Beispiele für Computerkriminalität

Ein Beispiel dafür sind die Straftatbestände aus der Umwelt. Cyberkriminalität: Jeder kann zu Opfern werden. Es wird zwischen Cyberkriminalität und Cyberkriminalität unterschieden. Nach dem Lagebild des BKA kann geschlossen werden, dass Computerkriminalität, Missbrauch mit Zugangsrechten zu Kommunikationsdienstleistungen, Verfälschung von Beweismitteln, Datenänderung oder -sabotage und Abhören von Computerkriminalität einschließlich vorbereitender Maßnahmen der Computerkriminalität zu klassifizieren sind. p class="text">Wenn das Netz für kriminelle Zwecke mißbraucht wird, dann wird von Computerkriminalität gesprochen.

Cybercrime umfasst Phishing im Online-Banking, Verbrechen mit Distributed Denial of Services (DDoS)-Angriffen, alle Formen der digitalen Erpressung sowie alle Verstöße, bei denen die IT zur Disposition, Aufbereitung oder Durchführung genutzt wird. DDoS-Angriffe bedeuten Distributed Denial of Services, wie oben beschrieben. Beispielsweise ist ein Dienst mit E-Mails überladen, so dass er im Netz nicht mehr aufrufbar ist.

Die Gesamtzahl der im Jahr 2011 registrierten Cyberkriminalität belief sich auf 59.494. Es ist kein Zufall, dass "Business"-Computer stark abgesichert sind, weil zwei Drittel aller Firmen in Deutschland durch Cyberkriminalität Betriebsgeheimnisse einbüßen. Unter den Straftaten ist der Computerkriminalität mit einem Marktanteil von 45 Prozentpunkten die grösste Kriminalitätsgruppe im Bild. Offensichtlich hat sich die Cyberkriminalität zu einer neuen verbrecherischen Macht weiterentwickelt.

Computerkriminalität

Computerkriminalität wird auch als IuK-Kriminalität, Computer-Related Crime (CRC) oder kurz Computer Crime bezeichnet.

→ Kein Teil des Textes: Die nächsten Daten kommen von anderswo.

Lemma strip_prefix_app p s rest : strip_prefix p s = Some rest -> s = p ++ rest.
Proof.
  revert s. induction p as [|a p' IH]; intros s; simpl.
  - now intros [= ->].
  - destruct s as [|b s']; [discriminate|].
    destruct (Ascii.eqb a b) eqn:E; [|discriminate].
    apply Ascii.eqb_eq in E. subst b. intros H. now rewrite (IH _ H).
Qed.

End JsStringFacts.

(** ** The identifier coercions *)

Section ResolverFacts.
Import JsString Variant JsStringFacts.

Context {driver : MongoDriver} {env : ProcessEnv}.

Lemma accessionCoerce_normal s a :
  accessionCoerce s = Normal a ->
  a = toUpperCase (trim s) /\ accessionFormat_test a = true.
Proof.
  unfold accessionCoerce.
  destruct (accessionFormat_test (toUpperCase (trim s))) eqn:E; simpl; [|discriminate].
  intros [= <-]. now split.
Qed.

Lemma accessionFormat_shape a :
  literal_prefix accession_prefix = true ->
  accessionFormat_test a = true ->
  exists digits, a = accession_prefix ++ digits /\
                 String.length digits = 5%nat /\ all_chars is_digit digits = true.
Proof.
  unfold accessionFormat_test, literal_test. intros ->.
  destruct (strip_prefix accession_prefix a) as [digits|] eqn:E; [|discriminate].
  intros H. apply andb_true_iff in H as [Hlen Hdig].
  exists digits. repeat split; auto using strip_prefix_app.
  now apply Nat.eqb_eq.
Qed.

Lemma accessionCoerce_fixpoint s a :
  accessionCoerce s = Normal a -> accessionCoerce a = Normal a.
Proof.
  intros H. apply accessionCoerce_normal in H as [-> Hf].
  unfold accessionCoerce.
  rewrite <- trim_toUpperCase, toUpperCase_idempotent, trim_toUpperCase, trim_idempotent.
  now rewrite Hf.
Qed.

(** How [idOrAccessionCoerce] goes on a truthy string, by the outcome
    of the two coercions and the test of line 115. *)
Lemma idOrAccessionCoerce_cases s :
  truthy s = true ->
  idOrAccessionCoerce (Some s) =
    match idCoerce s with
    | Normal oid => Normal (Some (IdObject oid))
    | Throw _ =>
        match accessionCoerce s with
        | Normal a =>
            if truthy a then Normal (Some (IdAccession a))
            else Throw (Error "Invalid ID or accession")
        | Throw _ => Throw (Error "Invalid ID or accession")
        end
    end.
Proof.
  intros Hs. unfold idOrAccessionCoerce. rewrite Hs. simpl.
  destruct (idCoerce s) as [oid|e]; [reflexivity|].
  destruct (accessionCoerce s) as [a|e']; reflexivity.
Qed.
(** [/^[a-zA-Z0-9._-]+\.(gz|tar\.gz|header\.json)$/]
    (src/config/security.ts, line 87). *)
Definition FILENAME_REGEX : Regex :=
  RSeq (RPlus (RClass filenameChar))
    (RSeq (RChar "."%char)
       (RAlt (RLit (chars "gz"))
          (RAlt (RLit (chars "tar.gz")) (RLit (chars "header.json"))))).

Definition MAX_FILENAME_LENGTH : Z := 255.
Definition ALLOWED_EXTENSIONS : list string := [".gz"; ".tar.gz"].
Definition ALLOWED_MIME_TYPES : list string :=
  ["application/gzip"; "application/octet-stream"; "application/json"].

(** [s.startsWith(x)], [s.endsWith(x)] and [s.includes(x)] on code units. *)
Fixpoint startsWith_chars (x l : list ascii) : bool :=
  match x, l with
  | [], _ => true
  | _ :: _, [] => false
  | a :: x', b :: l' => Ascii.eqb a b && startsWith_chars x' l'
  end.

Definition endsWith_chars (x l : list ascii) : bool :=
  startsWith_chars (rev x) (rev l).

Fixpoint includes_chars (x l : list ascii) : bool :=
  startsWith_chars x l
  || match l with
     | [] => false
     | _ :: l' => includes_chars x l'
     end.

Definition endsWith (s x : string) : bool := endsWith_chars (chars x) (chars s).
Definition includes (s x : string) : bool := includes_chars (chars x) (chars s).

(** [c.toLowerCase()] of one code unit below 256: the letters A-Z, and
    the Latin-1 capitals 192-222 other than the multiplication sign 215,
    move up by 32; nothing else changes. *)
Definition lowerChar (c : ascii) : ascii :=
  let n := N_of_ascii c in
  if isUpper c || (inRange 192 222 c && negb (n =? 215)%N)
  then ascii_of_N (n + 32)
  else c.

Definition toLowerCase (s : string) : string :=
  string_of_list_ascii (map lowerChar (chars s)).

(** Lines 56-60. *)
Definition isValidFileExtension (filename : string) : bool :=
  existsb (λ allowed, endsWith (toLowerCase filename) allowed) ALLOWED_EXTENSIONS.

Definition dangerousChars : list string :=
  [".."; "\"; "/"; ":"; "*"; "?"; String (ascii_of_N 34) EmptyString; "<"; ">"; "|"].

(** Lines 62-73. *)
Definition isValidFilename (filename : string) : bool :=
  if String.eqb filename ""
     || (MAX_FILENAME_LENGTH <? Z.of_nat (String.length filename))
  then false
  else if negb (test FILENAME_REGEX filename) then false
  else negb (existsb (λ char, includes filename char) dangerousChars).

(** Lines 75-82.  [path.extname] is Node's; the model takes it as an
    argument.  It returns either the empty string or a string that
    starts with a dot, so a lookup in the object literal never reaches
    an inherited property. *)
Definition getMimeType (extname : string → string) (filename : string) : string :=
  let ext := toLowerCase (extname filename) in
  if String.eqb ext ".gz" then "application/gzip"
  else if String.eqb ext ".tar.gz" then "application/gzip"
  else "application/octet-stream".

(** Lines 111-114. *)
Definition validateMimeType (extname : string → string) (filename : string) : bool :=
  existsb (String.eqb (getMimeType extname filename)) ALLOWED_MIME_TYPES.

(** Lines 116-118: [filename.replace(/[^a-zA-Z0-9._-]/g, '')]. *)
Definition sanitizeFilename (filename : string) : string :=
  string_of_list_ascii (List.filter filenameChar (chars filename)).

(** ** The checks of the download route that do not touch the disk
       (src/services/BackupServer.ts, lines 129-152) *)

(** [Some error]: the route answers 400 with this message;
    [None]: it goes on to the checks on the file itself. *)
Definition snapshotRoute_checks (extname : string → string) (fileName : string)
  : option string :=
  if negb (isValidFilename fileName) then
    Some "Invalid filename format. Only alphanumeric characters, dots, underscores, and hyphens are allowed."
  else if negb (isValidFileExtension fileName) then
    Some "Invalid file type. Only backup files (.gz, .tar.gz) are allowed."
  else if negb (validateMimeType extname fileName) then
    Some "Invalid file type."
  else None.
(** * GHEJ-Index: extreme-heat exposure index, verified model of [utils.py]

  The development embeds the functions of [src/utils.py] that the
  specification talks about and proves the specification's statements
  about them.

  Numeric convention.  The arrays of the program hold IEEE doubles.  A
  double is modelled by [f64]: an exact rational, one of the two
  infinities, or NaN.  The special values, which decide how comparisons,
  sums and divisions behave on missing data, are kept.  Rounding is
  abstracted away in the sums and quotients of the aggregation; it is
  modelled in the longitude formula of [align_data] (module [B64]),
  whose properties depend on it. *)

From Stdlib Require Import QArith Qabs Qcanon Qround Qfield Lqa Ascii String.
From stdpp Require Import base option list strings gmap sorting.

Local Open Scope Z_scope.

(** ** Doubles *)

Module F.

Inductive f64 : Type :=
| Fin (q : Qc)
| PInf
| NInf
| NaN.

#[global] Instance f64_eq_dec : EqDecision f64.
Proof. solve_decision. Defined.

#[global] Instance f64_inhabited : Inhabited f64 := populate NaN.

Definition of_Z (z : Z) : f64 := Fin (Q2Qc (inject_Z z)).
Definition of_Q (q : Q) : f64 := Fin (Q2Qc q).

(** [numpy.isnan] / [Series.isna] *)
Definition isnan (x : f64) : bool :=
  match x with NaN => true | _ => false end.

Definition Qc_ltb (a b : Qc) : bool := bool_decide (a < b)%Qc.
Definition Qc_eqb (a b : Qc) : bool := bool_decide (a = b).
Definition Qc_sign (a : Qc) : comparison := (a ?= 0)%Qc.

(** [x < y]; every comparison with NaN is false *)
Definition ltb (x y : f64) : bool :=
  match x, y with
  | NaN, _ | _, NaN => false
  | Fin a, Fin b => Qc_ltb a b
  | NInf, NInf => false
  | NInf, _ => true
  | _, PInf => match x with PInf => false | _ => true end
  | _, _ => false
  end.

(** [x > y] *)
Definition gtb (x y : f64) : bool := ltb y x.

(** [x <= y] *)
Definition leb (x y : f64) : bool :=
  match x, y with
  | NaN, _ | _, NaN => false
  | _, _ => negb (ltb y x)
  end.
Fixpoint run (evs : list event) (s : state) : state :=
  match evs with
  | [] => s
  | e :: evs' => run evs' (step e s)
  end.

(** A state is reachable when some sequence of events leads to it from the
    power-on state. *)
Definition reachable (s : state) : Prop := exists evs, run evs init = s.

(** ** The wait loop and the two [read] overloads

    [while (fcGateTime && Wait && !_FreqCtrReady) { yield(); }]
    The schedule lists, for each pass through the loop body, the events that
    happen during it.  [None] means the schedule ended with the loop still
    waiting; otherwise the state at loop exit and the rest of the schedule
    are returned. *)
Definition schedule : Type := list (list event).

Fixpoint wait_loop (Wait : bool) (sched : schedule) (s : state)
  : option (state * schedule) :=
  if FrequencyCounter.must_wait Wait s then
    match sched with
    | [] => None
    | evs :: rest => wait_loop Wait rest (run evs s)
    end
  else Some (s, sched).

(** [char *FrequencyCounter::read(char *St, bool Wait)]: [St] is [None] for a
    NULL buffer.  The result holds the returned pointer ([None] for NULL,
    else the string in the buffer), the state and the unused schedule. *)
Definition read (St : option string) (Wait : bool) (sched : schedule) (s : state)
  : option (option string * state * schedule) :=
  match St with
  | None => Some (None, s, sched)
  | Some _ =>
      match wait_loop Wait sched s with
      | None => None
      | Some (s, rest) =>
          let '(str, s) := FrequencyCounter.read_format s in
          Some (Some str, s, rest)
      end
  end.

(** [unsigned long FrequencyCounter::read(bool Wait)] *)
Definition read_ulong (Wait : bool) (sched : schedule) (s : state)
  : option (Z * state * schedule) :=
  match wait_loop Wait sched s with
  | None => None
  | Some (s, rest) =>
      let '(Val, s) := FrequencyCounter.read_ulong_body s in
      Some (Val, s, rest)
  end.

(** * The code around the counter

    The functions that drive or are driven by the ones above: the system
    timer (SysTimer.cpp) with [SysTimerIntFunc], [millis], [micros] and
    [delay]; the pin-change interrupt (PCInterrupt.cpp) that calls
    [PCChangeIntFunc]; and the compact formatter that [read] is compiled
    with when FCPERIOD is 0. *)

(** ** [SysTimerIntFunc]: the hook of the 1 ms system timer

    [static byte fcprescale = FCTIME;] is the extra piece of state. *)
Definition FCTIME : Z := 10.

Definition SysTimerIntFunc (fcprescale : Z) (s : state) : Z * state :=
  let fcprescale := u8 (fcprescale - 1) in
  if negb (nz fcprescale)
  then (FCTIME, FreqCtrGateISR s)
  else (fcprescale, s).

(** ** SysTimer.cpp (SYSTIMERINCLUDESDELAY = 1, SYSTIMERCOMP = 1) *)

Definition TIMERCOUNTSPERSEC : Z := 1000.

(** The system timer's variables: [milliseconds] of SysTimer.cpp, the
    static countdown of [SysTimerIntFunc], and the counter module. *)
Record sys : Type := mkSys {
  milliseconds : Z;    (* volatile static unsigned long *)
  fcprescale   : Z;    (* static byte of SysTimerIntFunc *)
  core         : state
}.

Definition sys_init : sys := mkSys 0 FCTIME init.

(** [ISR(TIMERa_COMPA_vect)]: once per millisecond. *)
Definition TIMERa_COMPA_vect (y : sys) : sys :=
  let ms := u32 (milliseconds y + 1) in
  let '(p, s) := SysTimerIntFunc (fcprescale y) (core y) in
  mkSys ms p s.

(** [unsigned long millis()] *)
Definition millis (y : sys) : Z := milliseconds y.

(** [unsigned long micros()].  [TCNTa] is the timer count that is read,
    [OCFaA] tells whether the compare flag is set in TIFRa at that moment,
    and [usPerCount] stands for the constant
    [(unsigned int)(1.0/(F_CPU/TIM5PS(TIMERPSVALUE))*1000000)], which depends
    on the board's F_CPU (4 at 16 MHz). *)
Definition micros (usPerCount TCNTa : Z) (OCFaA : bool) (y : sys) : Z :=
  let m := milliseconds y in
  let ctr := u16 TCNTa in
  let m := if (ctr <? 8) && OCFaA then u32 (m + 1) else m in
  u32 (u32 (m * TIMERCOUNTSPERSEC) + u16 (ctr * usPerCount)).

(** [TIM5PS(P)] of systimer.h: the divisor of prescaler setting [P]. *)
Definition TIM5PS (P : Z) : Z :=
  if P =? 1 then 1 else if P =? 2 then 8 else if P =? 3 then 64
  else if P =? 4 then 256 else if P =? 5 then 1024 else 0.

(** [void delay(unsigned long ms)]:
    [start = millis(); while (ms>0 && (millis()-start) < ms) { yield(); }]
    The schedule gives, for each pass of the loop, how many timer interrupts
    are served during it. *)
Fixpoint delay_loop (ms start : Z) (sched : list nat) (y : sys)
  : option (sys * list nat) :=
  if (ms >? 0) && (u32 (millis y - start) <? ms) then
    match sched with
    | [] => None
    | n :: rest => delay_loop ms start rest (Nat.iter n TIMERa_COMPA_vect y)
    end
  else Some (y, sched).

Definition delay (ms : Z) (sched : list nat) (y : sys) : option (sys * list nat) :=
  delay_loop (u32 ms) (millis y) sched y.

(** ** PCInterrupt.cpp: the pin-change interrupt *)

(** [LastPINB] and [Changes[2]] of PCInterrupt.cpp. *)
Record pcint : Type := mkPcint {
  LastPINB : Z;        (* static volatile byte *)
  Changes0 : Z;        (* Changes[0]: pins that went low *)
  Changes1 : Z         (* Changes[1]: pins that went high *)
}.

(** The pins as the interrupt reads them: [(PINB&0x7f)|((PINE&0x40)<<1)]. *)
Definition read_pins (PINB PINE : Z) : Z :=
  u8 (Z.lor (Z.land PINB 127) (Z.shiftl (Z.land PINE 64) 1)).

(** [ISR(PCINT0_vect)], with [PINB] and [PINE] the port values it reads; the
    hook it calls is the [PCChangeIntFunc] of the counter module. *)
Definition PCINT0_vect (PINB PINE : Z) (p : pcint) (s : state) : pcint * state :=
  let NewPINB := read_pins PINB PINE in
  let i := u8 (Z.land (Z.lxor (LastPINB p) NewPINB) (PCMSK0 s)) in
  let c0 := u8 (Z.lor (Changes0 p) (Z.land i (Z.lnot NewPINB))) in
  let c1 := u8 (Z.lor (Changes1 p) (Z.land i NewPINB)) in
  let '((c0, c1), s) := PCChangeIntFunc (c0, c1) s in
  (mkPcint NewPINB c0 c1, s).

(** [InitPCInterrupt] with the variable [LastPINB] it initialises from the
    pins; on the registers of [state] it is the [InitPCInterrupt] above. *)
Definition InitPCInterrupt_pins (PINB PINE mask : Z) (p : pcint) (s : state)
  : pcint * state :=
  if nz mask then
    let p := if negb (nz (PCMSK0 s))
             then mkPcint (read_pins PINB PINE) (Changes0 p) (Changes1 p)
             else p in
    let s := set_PCMSK0 (Z.lor (PCMSK0 s) (Z.land mask 127)) s in
    (p, set_PCICR 1 s)
  else
    let s := set_PCMSK0 0 s in
    (p, set_PCICR 0 s).

(** ** PCInterrupt.cpp, the class variant: [PCH]

    The registers and variables the class works on.  The port direction and
    pull-up registers and EICRB are written but never read by this code and
    are left out. *)
Module PCInterrupt.

Record regs : Type := mkRegs {
  PCMSK0 : Z;
  PCICR : Z;
  EIMSK : Z;
  LastPINB : Z;        (* volatile byte *)
  Changes0 : Z;        (* Changes[0]: pins that went low *)
  Changes1 : Z         (* Changes[1]: pins that went high *)
}.

(** [ISR(PCINT0_vect)]; [hook] is the [PCChangeIntFunc] linked in (the weak
    default does nothing). *)
Definition PCINT0_vect (hook : Z * Z -> Z * Z) (PINB PINE : Z) (r : regs) : regs :=
  let NewPINB := read_pins PINB PINE in
  let i := u8 (Z.land (Z.lxor (LastPINB r) NewPINB)
                 (Z.lor (Z.land (PCMSK0 r) 127)
                        (Z.land (Z.shiftl (EIMSK r) 1) 128))) in
  let c0 := u8 (Z.lor (Changes0 r) (Z.land i (Z.lnot NewPINB))) in
  let c1 := u8 (Z.lor (Changes1 r) (Z.land i NewPINB)) in
  let '(c0, c1) := hook (c0, c1) in
  mkRegs (PCMSK0 r) (PCICR r) (EIMSK r) NewPINB c0 c1.

Definition falling (mask : Z) (r : regs) : bool :=
  nz (Z.land (Changes0 r) (u8 mask)).

Definition rising (mask : Z) (r : regs) : bool :=
  nz (Z.land (Changes1 r) (u8 mask)).

Definition change (mask : Z) (r : regs) : bool :=
  nz (Z.land (Z.lor (Changes0 r) (Changes1 r)) (u8 mask)).

Definition clear (mask : Z) (r : regs) : regs :=
  let mask := u8 (Z.lnot (u8 mask)) in
  mkRegs (PCMSK0 r) (PCICR r) (EIMSK r) (LastPINB r)
         (Z.land (Changes0 r) mask) (Z.land (Changes1 r) mask).

Definition enable (PINB PINE mask : Z) (r : regs) : regs :=
  let mask := u8 mask in
  if nz mask then
    let x := Z.land mask 127 in
    let eimsk := if nz (Z.land mask 128) then u8 (Z.lor (EIMSK r) 64) else EIMSK r in
    let last := read_pins PINB PINE in
    if nz x
    then mkRegs (u8 (Z.lor (PCMSK0 r) x)) 1 eimsk last (Changes0 r) (Changes1 r)
    else mkRegs (PCMSK0 r) (PCICR r) eimsk last (Changes0 r) (Changes1 r)
  else r.

Definition disable (mask : Z) (r : regs) : regs :=
  let mask := u8 mask in
  if nz mask then
    let '(pcmsk, pcicr) :=
      if nz (Z.land mask 127) then
        let pcmsk := Z.land (PCMSK0 r) (Z.land mask 127) in
        (pcmsk, if negb (nz pcmsk) then 0 else PCICR r)
      else (PCMSK0 r, PCICR r) in
    let eimsk :=
      if nz (Z.land mask 128)
      then Z.land (EIMSK r) (u8 (Z.lnot (Z.shiftr (Z.land mask 128) 1)))
      else EIMSK r in
    mkRegs pcmsk pcicr eimsk (LastPINB r)
           (Z.land (Changes0 r) (u8 (Z.lnot mask)))
           (Z.land (Changes1 r) (u8 (Z.lnot mask)))
  else r.

End PCInterrupt.

(** ** [read(char*, bool)] as compiled with FCPERIOD = 0

    The "shorter code" of the source, from [Val = fcResult] on.  ["%d"] of a
    byte prints its decimal digits, ["%02d"] at least two of them. *)
Definition sprintf_d (v : Z) : string := decimal v.

Definition sprintf_02d (v : Z) : string :=
  low_digits (Nat.max 2 (ndigits 9 v)) v.

Definition read_format_compact (s : state) : string * state :=
  let Val := fcResult s in
  let '(dp, fp, Val) :=
    if fcprescalInit s <=? 100 then
      (* integer value only (off, 10mS, 100mS, 1S) *)
      (0, 0, u32 (Val * (100 / fcprescalInit s)))
    else
      (* integer and fraction (10s, 100s) *)
      let dp := s8 (fcprescalInit s / 100) in
      (dp, u8 (Val mod dp), Val / dp) in
  let St := sprintf_lu Val in
  let St := if nz dp
            then St ++ String "." (if dp >? 10 then sprintf_02d fp else sprintf_d fp)
            else St in
  (St, set__FreqCtrReady 0 s).

(** * Vocabulary of the properties

    Definitions that the statements below use: what [mode] is expected to
    commit, the invariant of the reachable states, the strings the
    specification describes, and a few states reached by concrete runs. *)

(** ** Mode tables *)

(** Ticks per measurement window, as [mode] resolves it into [fcprescalInit]. *)
Definition divisor (m : Z) : Z :=
  match m with
  | 0 => 0
  | 1 => 100
  | 2 => 1
  | 3 => 10
  | 4 => 1000
  | 5 => 10000
  | 6 => 100
  | _ => PERIODTIMOUT / 10
  end.

(** The countdown value [mode] leaves behind. *)
Definition armed_prescaler (m : Z) : Z :=
  if (m =? 0) || (m =? FCEXTNO) then 0 else 1.

(** The averaging count of a period mode. *)
Definition averages (m : Z) : Z :=
  match m with
  | 7 => 1
  | 8 => 10
  | _ => 100
  end.
(** * The RSA key handle of libcryptopen

  A shallow embedding of [cryptopen::pkey::rsa_key]
  (include/cryptoplus/pkey/rsa_key.hpp): a handle that shares one RSA
  record of the cryptographic library between all its copies, and
  forwards every operation to that library, turning the library's
  failure returns into exceptions.

  Layout of the development:
  - bytes and the unsigned big numbers of the library;
  - the PKCS #1 v1.5 block formats and the RSA transforms on a record;
  - the world (records, share counts, error queue) and the outcome of
    a call;
  - the class [rsa_key] itself;
  - the properties. *)

From Stdlib Require Import ZArith NArith Lia List Strings.Byte String.
From Stdlib Require Import Znumtheory Zpow_facts Zmod.Zstar.
From stdpp Require Import gmap.

Local Open Scope Z_scope.

(* ================================================================== *)
(** * Bytes and big numbers

    The BIGNUM functions belong to the cryptographic library, an
    external collaborator (spec 1). They are written here as their
    manual pages describe them. *)

Module BN.

(** A BIGNUM of a key record is an unsigned magnitude. *)
Definition BIGNUM := N.

Definition byte_of_N (x : N) : byte :=
  match Byte.of_N (x mod 256) with
  | Some b => b
  | None => x00
  end.

(** Little-endian digits, the recursion the two conversions share. *)
Fixpoint le_to_N (s : list byte) : N :=
  match s with
  | [] => 0
  | b :: s' => Byte.to_N b + 256 * le_to_N s'
  end%N.

Fixpoint N_to_le (len : nat) (a : N) : list byte :=
  match len with
  | O => []
  | S len' => byte_of_N a :: N_to_le len' (a / 256)
  end.

(** [BN_bin2bn]: big-endian bytes to a number. *)
Definition BN_bin2bn (s : list byte) : BIGNUM := le_to_N (rev s).

(** [BN_bn2bin] into a buffer of exactly [len] bytes, zeros in front:
    the layout the RSA transforms write. *)
Definition BN_bn2binpad (a : BIGNUM) (len : nat) : list byte :=
  rev (N_to_le len a).

(** [BN_num_bits]: 0 for 0, else the position of the top bit plus 1. *)
Definition BN_num_bits (a : BIGNUM) : Z := Z.of_N (N.size a).

(** [BN_num_bytes(a)] is the macro [(BN_num_bits(a)+7)/8]. *)
Definition BN_num_bytes (a : BIGNUM) : Z := (BN_num_bits a + 7) / 8.

(** [BN_mod_exp]: [a^p mod m] by square and multiply. *)
Definition BN_mod_exp (a p m : BIGNUM) : BIGNUM :=
  Z.to_N (Zpow_mod (Z.of_N a) (Z.of_N p) (Z.of_N m)).

(** Modelled from the spec: the primality test of the library, which
    [RSA_check_key] runs on the two primes. The library runs a
    probabilistic test; this is the answer that test approximates, by
    trial division up to the square root. *)
Fixpoint no_divisor (fuel : nat) (d p : Z) : bool :=
  match fuel with
  | O => true
  | S fuel' =>
      if p <? d * d then true
      else if p mod d =? 0 then false
      else no_divisor fuel' (d + 1) p
  end.

Definition BN_is_prime (p : BIGNUM) : bool :=
  (1 <? Z.of_N p) && no_divisor (Z.to_nat (Z.sqrt (Z.of_N p))) 2 (Z.of_N p).

End BN.
Import BN.

(* ================================================================== *)
(** * PKCS #1 v1.5 block type 1 *)

Module PKCS1.

(** [RSA_PKCS1_PADDING_SIZE] *)
Definition RSA_PKCS1_PADDING_SIZE : nat := 11.

(** Modelled from the spec: [RSA_padding_add_PKCS1_type_1(to, tlen,
    from, flen)] of the library, the PKCS #1 v1.5 padding whose 11 bytes
    of overhead spec 4.5 counts: [00 01 FF .. FF 00 data], refused when
    the data leaves no room for eight bytes of [FF]. *)
Definition RSA_padding_add_PKCS1_type_1 (tlen : nat) (from : list byte)
  : option (list byte) :=
  if (tlen <? length from + RSA_PKCS1_PADDING_SIZE)%nat then None
  else Some (x00 :: x01 :: repeat xff (tlen - 3 - length from) ++ x00 :: from).

(** Counts the leading [FF] bytes and returns what follows them. *)
Fixpoint skip_ff (s : list byte) : nat * list byte :=
  match s with
  | xff :: s' => let (i, rest) := skip_ff s' in (S i, rest)
  | _ => (O, s)
  end.

(** Modelled from the spec: [RSA_padding_check_PKCS1_type_1] of the
    library, the inverse walk over a block; a block of another shape is
    the padding-check failure of spec 4.5. *)
Definition RSA_padding_check_PKCS1_type_1 (em : list byte)
  : option (list byte) :=
  match em with
  | x00 :: x01 :: ps =>
      match skip_ff ps with
      | (i, x00 :: data) => if (i <? 8)%nat then None else Some data
      | _ => None
      end
  | _ => None
  end.

End PKCS1.
Import PKCS1.

(* ================================================================== *)
(** * The RSA record and the transforms of the library

    Modelled from the spec: the key-material record and the RSA
    primitives are the cryptographic library's, not this repository's
    (spec 1 and 6). They are written here after the standard the header
    cites for them (PKCS #1, and the manual pages RSA_private_encrypt(3),
    RSA_sign(3), RSA_check_key(3), RSA_size(3), RSA_blinding_on(3)). *)

Module OpenSSL.

(** Modelled from the spec: the key-material record, [struct rsa_st]
    of the library (spec 2 and glossary): the modulus and the public
    exponent, and what the record may leave out: the private exponent,
    the two primes and the CRT parameters. [rsa_blinding] is the
    blinding state that [RSA_blinding_on] sets. *)
Record RSA := mkRSA {
  rsa_n : BIGNUM;
  rsa_e : BIGNUM;
  rsa_d : option BIGNUM;
  rsa_p : option BIGNUM;
  rsa_q : option BIGNUM;
  rsa_dmp1 : option BIGNUM;
  rsa_dmq1 : option BIGNUM;
  rsa_iqmp : option BIGNUM;
  rsa_blinding : bool
}.

(** What [RSA_new] hands out: no key parameter set. *)
Definition RSA_empty : RSA :=
  mkRSA 0%N 0%N None None None None None None false.
(** Entering the body of [book_appointment]. *)
Lemma book_appointment_enter env st req doctor_id current_user doctor :
  booking_request st req doctor_id current_user doctor ->
  book_appointment doctor_id req env (mkSession st st O) =
  (start_dt <- lift (parse_datetime (field req "start_datetime")) ;;
   end_dt <- lift (parse_datetime (field req "end_datetime")) ;;
   let reason := form_get "reason" (form req) in
   invalid <- match start_dt, end_dt with
              | Some s, Some e => lift (Datetime.le e s)
              | _, _ => ret true
              end ;;
   match invalid, start_dt, end_dt with
   | false, Some start_dt, Some end_dt =>
       let start_str := Datetime.strftime start_dt STORE_FMT in
       let end_str := Datetime.strftime end_dt STORE_FMT in
       conflict <- query (fun st =>
         find (conflicts (Doctor.id doctor) start_str end_str)
              (appointments st)) ;;
       match conflict with
       | Some _ =>
           ret (respond (Redirect "main.book_appointment" [("doctor_id", Doctor.id doctor)])
                  [("That slot is already booked.", "danger")])
       | None =>
           match patient_profile current_user st with
           | None => raise AttributeError
           | Some patient =>
               insert_appointment (fun i =>
                 Appointment.mk i (Patient.id patient) (Doctor.id doctor)
                   start_str end_str reason "Booked") ;;;
               commit ;;;
               ret (respond (Redirect "main.patient_dashboard" [])
                      [("Appointment booked successfully.", "success")])
           end
       end
   | _, _, _ =>
       ret (respond (Redirect "main.book_appointment" [("doctor_id", Doctor.id doctor)])
              [("Invalid time range.", "danger")])
   end) env (mkSession st st O).
Proof.
  intros [[Hc Hl] [Hr [Hd Hv]]].
  unfold book_appointment, login_required. rewrite Hc.
  unfold bind at 1, query at 1. cbn [txn]. rewrite Hl, Hr, String.eqb_refl. cbn [negb].
  unfold bind at 1, query at 1. cbn [txn].
  unfold bind at 1, query at 1. cbn [txn]. rewrite Hd, Hv.
  reflexivity.
Qed.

Von Computerkriminalität aus werden alle unter Strafe stehenden bzw. strafwürdigen Aktionen verstanden, bei denen Rechner Werkzeuge oder Ziele der Handlung sind. Hierauf aufbauend wird zwischen den Gebieten "Computerkriminalität im engen und weiteren Sinne" unterschieden. Als " Computerkriminalität im engen Sinn " gelten alle kriminellen Aktivitäten, bei denen der Rechner die Tat ermöglicht oder als wesentlicher Auslöser fungiert hat.

Der Begriff "Computerkriminalität im weiteren Sinne" umfasst dagegen alle gemeinhin üblichen Strafverfahren, bei denen der Internet-Computer nur den effizienteren Zwecken diente: Durchführung Computerkriminalität hat auch Hinweise zum Schutz personenbezogener Informationen. Dies ist beispielsweise der Fall, wenn Rechnerdaten verändert und zum Abheben von Geldbeträgen von Drittkonten an Geldausgabeautomaten verwendet werden.

In den 80er Jahren wurden einige Tatbestände in das Strafgesetz übernommen, die das für Computerkriminalität charakteristische Fälle bestrafen. Insbesondere: Ausspähen von Angaben ( 202a StGB), EDV-Missbrauch ( 263a StGB), Datenveränderung ([! ]][[303a StGB]).